__About this task__:
Lift every line from the entries that includes the word "entity".

__Data supplied__:
Lemma collections_cases_witness :
  let a := VObj [("id", VStr "a"); ("fields", VObj [("title", VStr "A")])] in
  let b := VObj [("id", VStr "b"); ("fields", VObj [("title", VStr "B")])] in
  toArticles (VObj [("total", VNum 5)]) = Ok (collection_of 5 []) ∧
  toArticles (VObj [("total", VNum 7); ("items", VArr [a; b])])
    = Ok (collection_of 0
            [VObj [("id", VStr "a"); ("createdAt", VUndefined);
                   ("updatedAt", VUndefined); ("title", VStr "A");
                   ("slug", VUndefined); ("summary", VUndefined);
                   ("countViews", VNum 1)];
             VObj [("id", VStr "b"); ("createdAt", VUndefined);
                   ("updatedAt", VUndefined); ("title", VStr "B");
                   ("slug", VUndefined); ("summary", VUndefined);
                   ("countViews", VNum 1)]]).
Proof.
  intros a b. split.
  - apply (collections_cases [("total", VNum 5)] 5 [] [] []); reflexivity.
  - pose proof (collections_cases
                  [("total", VNum 7); ("items", VArr [a; b])] 7 [a; b]) as H.
    match goal with |- _ = Ok (collection_of 0 ?l) => specialize (H l []) end.
    destruct H as (_ & _ & H). destruct (H eq_refl) as [[H' _] _].
    apply H'. repeat constructor.
Defined.

(** ** Entities: omitted fields *)

(** [toArticle] reads [entity.fields.title] without a guard: the [fields]
    bag, which the raw entity type requires, has to be there. *)
Lemma toArticle_without_fields :
  toArticle (VObj [("id", VStr "1")]) = Err TypeError.
Proof. reflexivity. Qed.

Ltac each_key Hk :=
  repeat (apply elem_of_cons in Hk as [->|Hk]); [..|by apply elem_of_nil in Hk].

(** C3.  On a raw payload whose [fields] bag is present, [toArticle] and
    [toCategory] return without throwing, whichever optional fields are left
    out.  A field left out of the input reads [undefined] on the output
    (neither [null] nor the empty string); [text], [category], [image] and a
    category's [parent] are then not even keys of the output, and a category
    never receives timestamps.  The exception is [countViews], which is [1]
    when the input has none or a falsy one.  The seven fields of the object
    literal of [toArticle] are keys of every article, holding [undefined]
    where the input has nothing.  [toCategory] does not throw either when
    [fields] itself is left out, and then sets [id] only. *)
Theorem normalization_omitted_fields (props fprops : list (string * value)) :
  (own "fields" props = Some (VObj fprops) →
   (∃ data, toArticle (VObj props) = Ok data ∧
      (∀ k, k ∈ ["id"; "createdAt"; "updatedAt"] →
            own k props = None → get data k = Ok VUndefined) ∧
      (∀ k, k ∈ ["title"; "slug"; "summary"] →
            own k fprops = None → get data k = Ok VUndefined) ∧
      (∀ k, k ∈ ["text"; "category"; "image"] →
            own k fprops = None → has data k = false) ∧
      (truthy (read (VObj fprops) "countViews") = false →
       get data "countViews" = Ok (VNum 1)) ∧
      (∀ k, k ∈ ["id"; "createdAt"; "updatedAt"; "title"; "slug"; "summary";
                 "countViews"] → has data k = true)) ∧
   (∃ data, toCategory (VObj props) = Ok data ∧
      has data "createdAt" = false ∧ has data "updatedAt" = false ∧
      (own "id" props = None → get data "id" = Ok VUndefined) ∧
      (∀ k, k ∈ ["name"; "slug"] →
            own k fprops = None → get data k = Ok VUndefined) ∧
      (own "parent" fprops = None → has data "parent" = false))) ∧
  (own "fields" props = None →
   toCategory (VObj props) = Ok (VObj [("id", read (VObj props) "id")])).
Proof.
  split.
  - intros Hfields. split.
    + unfold toArticle, path. simpl. rewrite Hfields. simpl.
      destruct (truthy (default VUndefined (own "text" fprops))) eqn:Htext;
        simpl;
        (destruct (truthy (default VUndefined (own "category" fprops)))
           eqn:Hcategory; simpl;
         [destruct (toCategory_total (default VUndefined (own "category" fprops)))
            as [category' ->]; simpl|]);
        (destruct (truthy (default VUndefined (own "image" fprops)))
           eqn:Himage; simpl;
         [destruct (toImage_total (default VUndefined (own "image" fprops)))
            as [image' ->]; simpl|]);
        (eexists; split; [reflexivity|]);
        (split; [|split; [|split; [|split]]]);
        first [ intros k Hk Hnone; each_key Hk; simpl;
                rewrite ?Hnone in *; simpl in *; done
              | intros k Hk; each_key Hk; done
              | unfold read; simpl; unfold or_; by intros -> ].
    + assert (truthy (read (VObj props) "fields") = true) as Hf
        by (rewrite read_obj, Hfields; done).
      rewrite toCategory_fields by done. simpl.
      rewrite !(read_obj props "fields"), Hfields. simpl.
      destruct (truthy (read (VObj fprops) "parent")) eqn:Hparent.
      * destruct (toCategory_total (read (VObj fprops) "parent"))
          as [parent' ->]. simpl.
        eexists; split; [reflexivity|].
        split; [done|]. split; [done|]. split; [|split].
        -- intros Hnone. simpl. by rewrite read_obj, Hnone.
        -- intros k Hk Hnone; each_key Hk; simpl; by rewrite read_obj, Hnone.
        -- intros Hnone. by rewrite read_obj, Hnone in Hparent.
      * eexists; split; [reflexivity|].
        split; [done|]. split; [done|]. split; [|split].
        -- intros Hnone. simpl. by rewrite read_obj, Hnone.
        -- intros k Hk Hnone; each_key Hk; simpl; by rewrite read_obj, Hnone.
        -- done.
  - intros Hnone. apply toCategory_no_fields; [done|].
    by rewrite read_obj, Hnone.
Qed.
(** * pgdump-offline: a shallow embedding of the offline storage decoder

    The development follows the Go sources of the [pgdump] package.  Every
    definition below is a transcription of the Go function of the same name;
    the theorems further down state what the natural-language specification
    says about those functions.

    Conventions.
    - A Go [[]byte] is a [list byte]; a byte is read as a number with [byteZ].
    - Go's [int] is taken to be 64 bits wide; the fixed-width unsigned types
      are integers of [Z] kept in range by the decoders that produce them.
    - A slice expression [data[a:b]] that the source guards with a length
      test is [take (b - a) (drop a data)].
    - A Go function returning [(T, error)] returns a sum type here; a
      function whose loops need an iteration budget, or that can stop with a
      run-time panic, returns a [run] (see below). *)

From Stdlib Require Import ZArith List String Ascii Lia Bool Permutation Sorted.
From Stdlib Require Import Strings.Byte.
From stdpp Require Import base option list gmap strings.

Local Open Scope Z_scope.

(** ** Bytes and little-endian decoding *)

Abbreviation byte := Byte.byte.

Definition byteZ (b : byte) : Z := Z.of_N (Byte.to_N b).

(** [mkbyte] builds a byte from its number (numbers above 255 give 0); it is
    only used to write test buffers down. *)
Definition mkbyte (n : Z) : byte :=
  match Byte.of_N (Z.to_N n) with
  | Some b => b
  | None => Byte.x00
  end.

Definition mkbytes (l : list Z) : list byte := map mkbyte l.

Definition len {A} (l : list A) : Z := Z.of_nat (length l).

(** [binary.LittleEndian.UintN(b)] for a slice [b] of exactly N/8 bytes. *)
Fixpoint le_decode (bs : list byte) : Z :=
  match bs with
  | [] => 0
  | b :: rest => byteZ b + 256 * le_decode rest
  end.

(** [data[a : a+n]] followed by the little-endian read of the slice. *)
Definition le_at (data : list byte) (a n : nat) : Z :=
  le_decode (take n (drop a data)).
(** The pattern taught first in [run_to_WAIT_1], with two idle polls. *)
Lemma capture_stores_durations_witness :
  exists m1 evs,
    polls loopRx
      [sample LOW 1000; sample LOW 1200; sample HIGH 1500; sample HIGH 1700;
       sample HIGH 80000]
      (rx_started 2 0 (machine_after press)) = Some (m1, evs) /\
    slot 0 (sig m1) = [1000; 500] ++ replicate 398 0 /\
    state m1 = STATE_LEARN_1.
Proof.
  destruct (capture_stores_durations 0 (machine_after press) (sample HIGH 0)
              (mkSegment [] 1000) [mkSegment [1200] 1500] [1700] HIGH 80000)
    as (m0 & m1 & evs & Hstart & Hrun & Hslot & Hstate).
  - lia.
  - by vm_compute.
  - by vm_compute.
  - unfold kSlotLen. cbn. lia.
  - cbn. repeat first [split | constructor]; try lia.
  - cbn. repeat first [split | constructor]; try lia.
  - cbn. lia.
  - rewrite startRx_eq in Hstart by (lia || by vm_compute).
    injection Hstart as <-.
    exists m1, evs. split; [exact Hrun|]. split; [exact Hslot|].
    rewrite Hstate. by vm_compute.
Defined.

(** C2 as stated fails: with the two edges of that pattern ([n = 1]) the
    slot does not hold the one value [t1 - t0 = 500] but two values, the
    first of them the clock reading of the first edge. *)
Lemma capture_stores_one_value_per_edge :
  exists m1 evs,
    polls loopRx [sample LOW 1000; sample HIGH 1500; sample HIGH 80000]
      (machine_after press) = Some (m1, evs) /\
    state m1 = STATE_LEARN_1 /\
    slot 0 (sig m1) = [1000; 500] ++ replicate 398 0 /\
    slot 0 (sig m1) <> gaps 1000 [1500] ++ replicate 399 0.
Proof.
  eexists _, _. split; [vm_compute; reflexivity|].
  split; [by vm_compute|]. split; [by vm_compute|].
  vm_compute. discriminate.
Qed.

(** ** Playback *)

Lemma trimmed_unique l N N' : trimmed l N -> trimmed l N' -> N = N'.
Proof.
  intros (Hle & Hz & Hlast) (Hle' & Hz' & Hlast').
  destruct (Nat.lt_trichotomy N N') as [Hlt|[->|Hgt]]; [|done|].
  - destruct Hlast' as [->|(v & Hv & Hnz)]; [lia|].
    rewrite Hz in Hv by lia. congruence.
  - destruct Hlast as [->|(v & Hv & Hnz)]; [lia|].
    rewrite Hz' in Hv by lia. congruence.
Qed.

Lemma trimTail_trimmed i mem :
  (i < 2)%nat -> length mem = kSigLen ->
  exists N, trimTail mem (slotBase i) kSlotLen = Some N /\ trimmed (slot i mem) N.
Proof.
  intros Hi Hlen.
  assert (slotBase i + kSlotLen <= length mem)%nat as Hfit
    by (rewrite Hlen; unfold slotBase, kSlotLen, kSigLen; lia).
  destruct (trimTail_total mem (slotBase i) kSlotLen Hfit) as [N HN].
  exists N. split; [done|].
  destruct (trimTail_spec _ _ _ _ HN) as (Hle & Hz & Hlast).
  rewrite <- (slot_length i mem Hfit) in Hle.
  split; [done|]. rewrite slot_length in * by done. split.
  - intros k Hk. rewrite slot_lookup by lia. by apply Hz.
  - destruct Hlast as [->|(v & Hv & Hnz)]; [by left|right].
    exists v. split; [|done].
    destruct (decide (N = O)) as [->|]; [|rewrite slot_lookup by lia; done].
    rewrite slot_lookup by (unfold kSlotLen; lia). done.
Qed.

Lemma startTx_trimmed i inp m N :
  (i < 2)%nat -> length (sig m) = kSigLen -> trimmed (slot i (sig m)) N ->
  startTx i inp m =
  Some (tt, tx_started i N m, [EvDigitalWrite kRedLedPin HIGH]).
Proof.
  intros Hi Hlen HN. rewrite startTx_eq.
  destruct (trimTail_trimmed i (sig m) Hi Hlen) as (N' & -> & HN').
  by rewrite (trimmed_unique _ _ _ HN HN').
Qed.

Lemma tx_started_at i N m :
  tx_at i N (sig m) (state m) 0 (tx_started i N m).
Proof. split; cbn; rewrite ?Nat.add_0_r; (done || lia). Qed.

Lemma setState_events_digital s inp m m' evs :
  setState s inp m = Some (tt, m', evs) -> Forall is_digitalWrite evs.
Proof.
  destruct (decide (s = state m)) as [->|Hne].
  { rewrite setState_same. by intros [= <- <-]. }
  rewrite setState_ne by done. unfold switch_state.
  repeat case_eqb; subst;
    try (intros [= <- <-]; by repeat constructor).
  - unfold enter_LEARN_0, startRx. rewrite !digitalWrite_bind, startRx_sized_eq.
    destruct (decide _); [|done]. intros [= <- <-]. by repeat constructor.
  - unfold enter_LEARN_1, startRx. rewrite !digitalWrite_bind, startRx_sized_eq.
    destruct (decide _); [|done]. intros [= <- <-]. by repeat constructor.
  - unfold enter_SEND_0. rewrite startTx_eq.
    destruct (trimTail _ _ _); [|done]. intros [= <- <-]. by repeat constructor.
  - unfold enter_SEND_1. rewrite startTx_eq.
    destruct (trimTail _ _ _); [|done]. intros [= <- <-]. by repeat constructor.
Qed.

Lemma waveform_digital on evs :
  Forall is_digitalWrite evs -> waveform on evs = [].
Proof.
  induction 1 as [|e evs He _ IH]; [done|]. by destruct e.
Qed.

Lemma waveform_tx_events on high d evs :
  waveform on (tx_events high d ++ EvNoTone kTxPin :: evs) =
  (if d =? 0 then [] else [(high, d)]) ++ waveform false evs.
Proof. unfold tx_events. by destruct (d =? 0), high. Qed.

Lemma waveform_tx_events_only on high d :
  waveform on (tx_events high d) = if d =? 0 then [] else [(high, d)].
Proof. unfold tx_events. by destruct (d =? 0), high. Qed.

Lemma odd_S_negb k : Nat.odd (S k) = negb (Nat.odd k).
Proof. by rewrite Nat.odd_succ, <- Nat.negb_odd. Qed.

(** A poll that is not the last one of the playback. *)
Lemma loopTx_mid i N mem st k d inp m :
  tx_at i N mem st k m -> (S k < N)%nat -> (N <= kSlotLen)%nat ->
  slot i mem !! k = Some d ->
  exists m',
    loopTx inp m = Some (tt, m', tx_events (Nat.odd k) d) /\
    tx_at i N mem st (S k) m'.
Proof.
  intros [Hsig Hst Hb Hl Hh] Hk HN Hd.
  rewrite slot_lookup in Hd by lia.
  rewrite loopTx_eq, Hb, Hsig, Hd, Hl, Hh.
  assert (wrap16 (Z.of_nat N - Z.of_nat k - 1) = Z.of_nat N - Z.of_nat k - 1) as ->
    by (unfold wrap16; apply Z.mod_small; unfold kSlotLen in *; lia).
  destruct (Z.eqb_spec (Z.of_nat N - Z.of_nat k - 1) 0) as [Hz|_]; [lia|].
  eexists. split; [reflexivity|].
  split; cbn -[wrap16 Nat.odd]; try done.
  - f_equal. lia.
  - rewrite Hl. unfold wrap16. rewrite Z.mod_small by (unfold kSlotLen in *; lia). lia.
  - by rewrite Hh, odd_S_negb.
Qed.
(** * Text-generation wrapper and benchmark formulas of the OPT examples

  A shallow embedding of
    - [examples/opt/model/test_text_gen.py]: the adapter
      [WrappedInferenceFunc], the three back ends built by [get_model]
      and the throughput figure of the benchmark loop;
    - [benchmark/parax/benchmark_gpt_bert.py]: [compute_tflops].

  Python code is embedded with explicit state passing: a computation is
  a function from a world to an outcome and a new world.  An outcome is
  either a value or a raised exception; whatever was written to the
  world before the exception was raised stays written, as in Python. *)

From Stdlib Require Import ZArith String Ascii List Bool Lia.
From Stdlib Require Import Floats.PrimFloat Floats.SpecFloat Floats.FloatOps.
From Stdlib Require Import Floats.FloatAxioms.
Import ListNotations.

Set Implicit Arguments.

(** ** Python outcomes and the state-and-exception monad *)

Module Py.

(** The exceptions that the embedded code can raise itself, and
    [ExternalError] for anything raised inside a library this
    repository only calls (transformers, alpa, the compiled
    executable). *)
Inductive exn : Type :=
| UnboundLocalError (name : string)
| IndexError
| NotImplementedError
| RuntimeError (msg : string)
| ZeroDivisionError
| OverflowError
| ExternalError (origin : string).

Inductive Result (A : Type) : Type :=
| Ok (a : A)
| Raise (e : exn).
Arguments Ok {A} a.
Arguments Raise {A} e.

Definition is_ok {A} (r : Result A) : bool :=
  match r with Ok _ => true | Raise _ => false end.

Definition M (W A : Type) : Type := W -> Result A * W.

Definition ret {W A} (a : A) : M W A := fun w => (Ok a, w).

Definition raise {W A} (e : exn) : M W A := fun w => (Raise e, w).

Definition bind {W A B} (m : M W A) (k : A -> M W B) : M W B :=
  fun w =>
    match m w with
    | (Ok a, w') => k a w'
    | (Raise e, w') => (Raise e, w')
    end.

Definition get {W} : M W W := fun w => (Ok w, w).
Definition put {W} (w : W) : M W unit := fun _ => (Ok tt, w).
Definition modify {W} (f : W -> W) : M W unit := fun w => (Ok tt, f w).

(** A pure fallible step (a library call whose outcome is decided
    outside this repository). *)
Definition lift {W A} (r : Result A) : M W A := fun w => (r, w).

(** Python truthiness of an optional tuple: [None] and [()] are
    false, every other tuple is true. *)
Definition truthy {A} (v : option (list A)) : bool :=
  match v with
  | None => false
  | Some [] => false
  | Some (_ :: _) => true
  end.

(** *** Strings *)

(** [needle in hay] on [str]: substring test. *)
Fixpoint contains (needle hay : string) : bool :=
  String.prefix needle hay ||
  match hay with
  | EmptyString => false
  | String _ rest => contains needle rest
  end.

(** [s.split(sep)] for a one-character separator: the pieces between
    the separators, [n + 1] of them for [n] separators. *)
Fixpoint split (sep : ascii) (s : string) : list string :=
  match s with
  | EmptyString => [EmptyString]
  | String c rest =>
      if Ascii.eqb c sep then EmptyString :: split sep rest
      else match split sep rest with
           | [] => [String c EmptyString]
           | piece :: pieces => String c piece :: pieces
           end
  end.
(** * Movie-Mania-Agent: the tool-calling conversation loop, its tools and
      the chat endpoint, embedded in Rocq.

    The development follows the three source files:
    - [tools.py]: the seven TMDB lookups (module [Tools] part of the
      section below);
    - [agent.py]: the system prompt, [llm_node], [should_continue], the
      tool node and the graph wiring;
    - [main.py]: the in-memory session map and the [/chat] endpoint.

    Everything outside the process (the chat-model service, the TMDB
    HTTP API, the clock and the uuid generator) is a [World] that is
    threaded through the code; every call to the outside is also
    appended to a log of events so that statements can speak about the
    calls that were made. *)

From Stdlib Require Import ZArith QArith String Ascii List DecimalString Lia.
From stdpp Require Import base option list strings gmap.

Set Warnings "-register-all".

Open Scope string_scope.
Open Scope list_scope.
Open Scope Z_scope.
Open Scope nat_scope.

(* ===================================================================== *)
(** ** Python values and exceptions *)
(* ===================================================================== *)

(** The objects [requests.Response.json()] produces and the tools return:
    [None], [bool], [int], [float], [str], [list] and [dict].  A float is
    represented by the rational it denotes.  A dict is the list of its
    items in insertion order; looking a key up returns its first
    binding. *)
Inductive value : Type :=
| PyNone
| PyBool (b : bool)
| PyInt (z : Z)
| PyFloat (q : Q)
| PyStr (s : string)
| PyList (l : list value)
| PyDict (items : list (string * value)).

(** The exception classes that occur. *)
Inductive exn : Type :=
| TypeError
| KeyError (key : string)
| AttributeError
| IndexError
| ValueError
| ValidationError
| ConnectionError
| JSONDecodeError
| ProviderError (what : string)
| GraphRecursionError
| HTTPException (status_code : Z) (detail : string).

Inductive result (A : Type) : Type :=
| Ok (a : A)
| Raise (e : exn).
Arguments Ok {A} a.
Arguments Raise {A} e.

Definition bindR {A B} (r : result A) (k : A -> result B) : result B :=
  match r with
  | Ok a => k a
  | Raise e => Raise e
  end.

Notation "x <- c1 ;; c2" := (bindR c1 (fun x => c2))
  (at level 100, c1 at next level, right associativity).

(** A list comprehension whose body may raise: elements are evaluated
    left to right and the first exception ends the comprehension. *)
Fixpoint mapR {A B} (f : A -> result B) (l : list A) : result (list B) :=
  match l with
  | [] => Ok []
  | x :: xs => y <- f x ;; ys <- mapR f xs ;; Ok (y :: ys)
  end.

Fixpoint assoc (k : string) (items : list (string * value)) : option value :=
  match items with
  | [] => None
  | (k', v) :: rest => if String.eqb k k' then Some v else assoc k rest
  end.

(** [d[k] = v] on a dict: an existing key keeps its position. *)
Fixpoint dict_set (k : string) (v : value) (items : list (string * value))
  : list (string * value) :=
  match items with
  | [] => [(k, v)]
  | (k', v') :: rest =>
      if String.eqb k k' then (k, v) :: rest else (k', v') :: dict_set k v rest
  end.

Fixpoint is_substring (p s : string) : bool :=
  String.prefix p s ||
  match s with
  | EmptyString => false
  | String _ s' => is_substring p s'
  end.

(** A [str] is represented by its UTF-8 encoding, and Python counts,
    cuts and iterates a [str] by characters (code points), not by bytes.
    A byte of the form [10xxxxxx] continues the character before it. *)
Definition is_continuation (c : ascii) : bool :=
  match c with
  | Ascii _ _ _ _ _ _ b6 b7 => b7 && negb b6
  end.

(** The text starts in the middle of a character. *)
Definition continues (s : string) : bool :=
  match s with
  | String c _ => is_continuation c
  | EmptyString => false
  end.

(** The characters of a text, each with the bytes that encode it. *)
Fixpoint code_points (s : string) : list string :=
  match s with
  | EmptyString => []
  | String c s' =>
      match code_points s' with
      | p :: ps =>
          if continues p then String c p :: ps
          else String c EmptyString :: p :: ps
      | [] => [String c EmptyString]
      end
  end.

Definition join (l : list string) : string := fold_right append EmptyString l.

(** [len(s)] and [s[:n]] for a str. *)
Definition str_len (s : string) : nat := length (code_points s).

Definition str_take (n : nat) (s : string) : string :=
  join (firstn n (code_points s)).

(** The characters a loop over a str draws. *)
Definition chars (s : string) : list value := map PyStr (code_points s).

(** [d.get(k, default)]: only a dict has the method. *)
Definition py_get (d : value) (k : string) (default : value) : result value :=
  match d with
  | PyDict items =>
      match assoc k items with
      | Some v => Ok v
      | None => Ok default
      end
  | _ => Raise AttributeError
  end.

(** [d[k]] with a string key. *)
Definition py_getitem (d : value) (k : string) : result value :=
  match d with
  | PyDict items =>
      match assoc k items with
      | Some v => Ok v
      | None => Raise (KeyError k)
      end
  | _ => Raise TypeError
  end.

(** [k in c] for a string [k]: key membership on a dict, element
    membership on a list, substring test on a str. *)
Definition py_in (k : string) (c : value) : result bool :=
  match c with
  | PyDict items =>
      Ok (match assoc k items with Some _ => true | None => false end)
  | PyList l =>
      Ok (existsb (fun v => match v with
                            | PyStr s => String.eqb s k
                            | _ => false
                            end) l)
  | PyStr s => Ok (is_substring k s)
  | _ => Raise TypeError
  end.

(** [v[:n]]. *)
Definition py_slice (n : nat) (v : value) : result value :=
  match v with
  | PyList l => Ok (PyList (firstn n l))
  | PyStr s => Ok (PyStr (str_take n s))
  | _ => Raise TypeError
  end.

(** The elements a [for] loop or a comprehension draws from [v]. *)
Definition py_iter (v : value) : result (list value) :=
  match v with
  | PyList l => Ok l
  | PyStr s => Ok (chars s)
  | PyDict items => Ok (map (fun kv => PyStr (fst kv)) items)
  | _ => Raise TypeError
  end.

Definition py_len (v : value) : result nat :=
  match v with
  | PyList l => Ok (length l)
  | PyStr s => Ok (str_len s)
  | PyDict items => Ok (length items)
  | _ => Raise TypeError
  end.

(** [v + '...']. *)
Definition py_add_str (v : value) (suffix : string) : result value :=
  match v with
  | PyStr s => Ok (PyStr (s +:+ suffix))
  | _ => Raise TypeError
  end.

(** [min(v, 5)]: the second argument is returned only when it is strictly
    smaller; [bool] is a subclass of [int]. *)
Definition py_min5 (v : value) : result value :=
  match v with
  | PyInt z => Ok (if (5 <? z)%Z then PyInt 5 else PyInt z)
  | PyFloat q => Ok (if Qle_bool q (inject_Z 5) then PyFloat q else PyInt 5)
  | PyBool b => Ok (PyBool b)
  | _ => Raise TypeError
  end.

(** [v == s] for a string literal [s]. *)
Definition py_eq_str (v : value) (s : string) : bool :=
  match v with
  | PyStr s' => String.eqb s' s
  | _ => false
  end.

(** [f"{z}"] for an int. *)
Definition str_int (z : Z) : string := NilZero.string_of_int (Z.to_int z).

(* ===================================================================== *)
(** ** The outside world *)
(* ===================================================================== *)

(** [requests.get(url, params=params)]. *)
Record Request : Type := mkRequest {
  url : string;
  params : list (string * value)
}.

(** What comes back: no response at all (the call raises), or a response
    with a status code and a body, which may or may not be JSON. *)
Inductive HttpOutcome : Type :=
| NoResponse
| HttpResponse (status : Z) (body : option value).

(** A requested capability invocation as the chat model returns it. *)
Record ToolCall : Type := mkToolCall {
  tc_name : string;
  tc_args : value;
  tc_id : string
}.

__Response area__:
(** [toArticle] reads [entity.fields.title] without a guard: the [fields]
    bag, which the raw entity type requires, has to be there. *)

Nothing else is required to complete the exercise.